Dataset entries:
--------------------------------

(** * Forest inference (FIL): the CPU kernel and the dispatch layer

    A shallow embedding of

    - [cpp/include/cuml/experimental/fil/detail/infer_kernel/cpu.hpp]
      ([infer_kernel_cpu]), and
    - [cpp/include/cuml/experimental/fil/detail/infer.hpp] ([infer]),

    together with the properties the specification states about them.

    Conventions.

    - [index_type] is declared in [index_type.hpp], which is not among the
      sources; indices and counts are natural numbers and the development
      speaks of inputs whose index arithmetic does not wrap.
    - [io_type] / [threshold_type] are floating-point types in the
      library.  The kernel is embedded over any type with a zero and an
      addition ([Arith]); statements about sums additionally assume that
      addition is associative with neutral element zero ([ExactArith]),
      which is what the specification calls exact arithmetic.
    - The two [#pragma omp parallel for] loops are embedded as loops over
      the task (row) indices in increasing order.  For the tasks of the
      accumulation phase [schedule_independent] shows that any other order
      leaves the same workspace; the rows of the reduction phase work on
      disjoint slices of the workspace and of the output buffer.
    - Reading an array out of range is undefined in C++; the embedding
      reads the zero value there and drops an out-of-range write.
      [writes_in_bounds] shows that the accumulation phase stays inside
      the workspace.  Dividing by zero is undefined as well: statements
      about the grid are about positive [chunk_size] and [grove_size],
      and those about [tree_index % num_outputs] about a positive
      [num_outputs]. *)

From stdpp Require Import base numbers list.
From Stdlib Require Import ZArith QArith Qcanon Lia.

#[local] Open Scope nat_scope.
(** * IR-Resources: text normalisation and retrieval core

    A shallow embedding of the Python sources
      - [Ass3/group_008_p3/ir_core/stemming.py]   (Porter stemmer),
      - [Ass2/group_008_p2/ir_core/stopwords.py] and
        [Ass2/group_008_p2_old_test_cases_2/ir_core/stopwords.py]
        (stopword filters),
      - [Ass3/group_008_p3/ir_core/retrieval.py]  (Boolean and vector
        space search, precision and recall),
      - [Ass2/group_008_p2_old_test_cases_2/ir_core/retrieval.py] (the
        earlier Boolean search),
      - [Ass2/group_008_p2_old_test_cases_2/ir_core/collection.py] (the
        loader of a collection),
      - the loops of the handlers of
        [Ass2/group_008_p2_old_test_cases_2/main.py] and
        [Ass3/group_008_p3/main.py],
    together with the properties the specification states about them and
    further properties read off the sources.

    Conventions of the embedding.
      - A Python [str] is a list of 8-bit characters ([list ascii]);
        the characters are read as ASCII, [str.lower()] is ASCII case
        folding and [str.split()] splits at the ASCII white space
        characters.
      - A Python [list] is a [list]; a [set] is a [gset]; a [dict] whose
        iteration order is observable is an insertion-ordered association
        list ([Dict]), every other [dict] is a [gmap].
      - A Python [int] is a [nat] when it is a length or a counter and a
        [Z] when it is a document identifier.
      - A Python [float] is an element of an arithmetic interface
        ([Float], [FloatLe], [FloatLog]); the development instantiates
        it with the real numbers and, for the operations that IEEE
        binary64 offers, with Rocq's primitive floats.  The divisions and
        logarithms of the sources are guarded (no division by zero, no
        logarithm of zero), so no exception is modelled. *)

From Stdlib Require Import Ascii String Reals Lra Floats.
From stdpp Require Import gmap strings list.

(** ** Python strings *)

Abbreviation str := (list ascii).

(** String literals of the source. *)
Definition lit (s : string) : str := list_ascii_of_string s.

Definition is_upper (c : ascii) : bool :=
  let n := nat_of_ascii c in (65 <=? n) && (n <=? 90).

(** [c.lower()] on one ASCII character. *)
Definition lower_char (c : ascii) : ascii :=
  if is_upper c then ascii_of_nat (nat_of_ascii c + 32) else c.

(** [s.lower()] *)
Definition lower (s : str) : str := map lower_char s.

(** The ASCII characters for which [str.isspace()] holds: TAB, LF, VT,
    FF, CR, the separators FS GS RS US, and SPACE. *)
Definition is_space (c : ascii) : bool :=
  let n := nat_of_ascii c in
  ((9 <=? n) && (n <=? 13)) || ((28 <=? n) && (n <=? 32)).

Fixpoint lstrip (s : str) : str :=
  match s with
  | [] => []
  | c :: s' => if is_space c then lstrip s' else s
  end.

(** [s.strip()] *)
Definition strip (s : str) : str := rev (lstrip (rev (lstrip s))).

(** [s.split()]: the maximal runs of non-space characters, in order.
    [cur] is the run being read and [acc] the runs already closed. *)
Definition close_run (cur : str) (acc : list str) : list str :=
  match cur with [] => acc | _ => acc ++ [cur] end.

Fixpoint split_go (s cur : str) (acc : list str) : list str :=
  match s with
  | [] => close_run cur acc
  | c :: s' =>
      if is_space c then split_go s' [] (close_run cur acc)
      else split_go s' (cur ++ [c]) acc
  end.

Definition split (s : str) : list str := split_go s [] [].

(** [c in chars] for a one-character string [c]. *)
Definition char_in (c : ascii) (chars : string) : bool :=
  bool_decide (c ∈ lit chars).

(** [word.endswith(suffix)] *)
Definition endswith (word suffix : str) : bool :=
  (length suffix <=? length word) &&
  bool_decide (drop (length word - length suffix) word = suffix).

(** [word[:-k]] for a positive [k]. *)
Definition drop_last (k : nat) (word : str) : str :=
  take (length word - k) word.

(** [word[-k]]: the [k]-th character from the end, [None] when there is
    none (the source indexes from the end under a length guard only). *)
Definition char_from_end (k : nat) (word : str) : option ascii :=
  if (k <=? length word) && (1 <=? k) then word !! (length word - k) else None.

(** ** The Porter stemmer ([stemming.py])

    The functions of this module are total: they give the value that the
    source returns when it returns.  Where the source raises because its
    calls nest too deep is the subject of [StemmingFrames] below. *)

Module Stemming.

(** [is_consonant(word, i)].  The index is a natural number: every call
    of the source passes an index that is at least 0, so the [i < 0]
    test of the source is never taken. *)
Fixpoint is_consonant (word : str) (i : nat) : bool :=
  match word !! i with
  | None => false
  | Some c =>
      let char := lower_char c in
      if char_in char "aeiou" then false
      else if bool_decide (char = "y"%char) then
        match i with
        | 0 => true
        | S j => negb (is_consonant word j)
        end
      else true
  end.

(** The two inner [while] loops of [measure]:
    [while i < n and is_consonant(word, i) == cons: i += 1]. *)
Fixpoint skip_run (word : str) (cons : bool) (fuel i : nat) : nat :=
  match fuel with
  | 0 => i
  | S fuel' =>
      if (i <? length word) && bool_decide (is_consonant word i = cons)
      then skip_run word cons fuel' (i + 1)
      else i
  end.

(** The outer [while i < n] loop of [measure]. *)
Fixpoint measure_loop (word : str) (fuel i m : nat) : nat :=
  match fuel with
  | 0 => m
  | S fuel' =>
      let n := length word in
      if i <? n then
        let i1 := skip_run word false n i in
        if n <=? i1 then m
        else
          let i2 := skip_run word true n i1 in
          measure_loop word fuel' i2 (m + 1)
      else m
  end.

(** [measure(word)] *)
Definition measure (word : str) : nat :=
  let n := length word in
  if n =? 0 then 0
  else measure_loop word n (skip_run word true n 0) 0.

(** [contains_vowel(word)] *)
Definition contains_vowel (word : str) : bool :=
  existsb (fun i => negb (is_consonant word i)) (seq 0 (length word)).

(** [ends_double_consonant(word)] *)
Definition ends_double_consonant (word : str) : bool :=
  if length word <? 2 then false
  else bool_decide (char_from_end 1 word = char_from_end 2 word) &&
       is_consonant word (length word - 1).

Definition last_in (word : str) (chars : string) : bool :=
  match char_from_end 1 word with
  | Some c => char_in c chars
  | None => false
  end.

(** [cvc_ending(word)] *)
Definition cvc_ending (word : str) : bool :=
  if length word <? 3 then false
  else
    let n := length word in
    is_consonant word (n - 3) &&
    negb (is_consonant word (n - 2)) &&
    is_consonant word (n - 1) &&
    negb (last_in word "wxy").

(** Step 1a *)
Definition step1a (word : str) : str :=
  if endswith word (lit "sses") then drop_last 2 word
  else if endswith word (lit "ies") then drop_last 2 word
  else if endswith word (lit "ss") then word
  else if endswith word (lit "s") && (1 <? length word) then drop_last 1 word
  else word.

(** The fix-up pass shared by the [ed] and [ing] branches of step 1b. *)
Definition step1b_post (word : str) : str :=
  if endswith word (lit "at") then word ++ lit "e"
  else if endswith word (lit "bl") then word ++ lit "e"
  else if endswith word (lit "iz") then word ++ lit "e"
  else if ends_double_consonant word && negb (last_in word "lsz")
       then drop_last 1 word
  else if (measure word =? 1) && cvc_ending word then word ++ lit "e"
  else word.

(** Step 1b *)
Definition step1b (word : str) : str :=
  if endswith word (lit "eed") then
    let stem := drop_last 3 word in
    if 0 <? measure stem then drop_last 1 word else word
  else if endswith word (lit "ed") then
    let stem := drop_last 2 word in
    if contains_vowel stem then step1b_post stem else word
  else if endswith word (lit "ing") then
    let stem := drop_last 3 word in
    if contains_vowel stem then step1b_post stem else word
  else word.

(** Step 1c *)
Definition step1c (word : str) : str :=
  if endswith word (lit "y") && contains_vowel (drop_last 1 word)
  then drop_last 1 word ++ lit "i"
  else word.

Definition step2_rules : list (str * str) :=
  [ (lit "ational", lit "ate"); (lit "tional", lit "tion");
    (lit "enci", lit "ence"); (lit "anci", lit "ance");
    (lit "izer", lit "ize"); (lit "abli", lit "able");
    (lit "alli", lit "al"); (lit "entli", lit "ent");
    (lit "eli", lit "e"); (lit "ousli", lit "ous");
    (lit "ization", lit "ize"); (lit "ation", lit "ate");
    (lit "ator", lit "ate"); (lit "alism", lit "al");
    (lit "iveness", lit "ive"); (lit "fulness", lit "ful");
    (lit "ousness", lit "ous"); (lit "aliti", lit "al");
    (lit "iviti", lit "ive"); (lit "biliti", lit "ble") ].

Definition step3_rules : list (str * str) :=
  [ (lit "icate", lit "ic"); (lit "ative", lit "");
    (lit "alize", lit "al"); (lit "iciti", lit "ic");
    (lit "ical", lit "ic"); (lit "ful", lit ""); (lit "ness", lit "") ].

--------------------------------

* **Task directions**
Copy each line above containing the string "shallow".

* **Output below**
    A shallow embedding of
    A shallow embedding of the Python sources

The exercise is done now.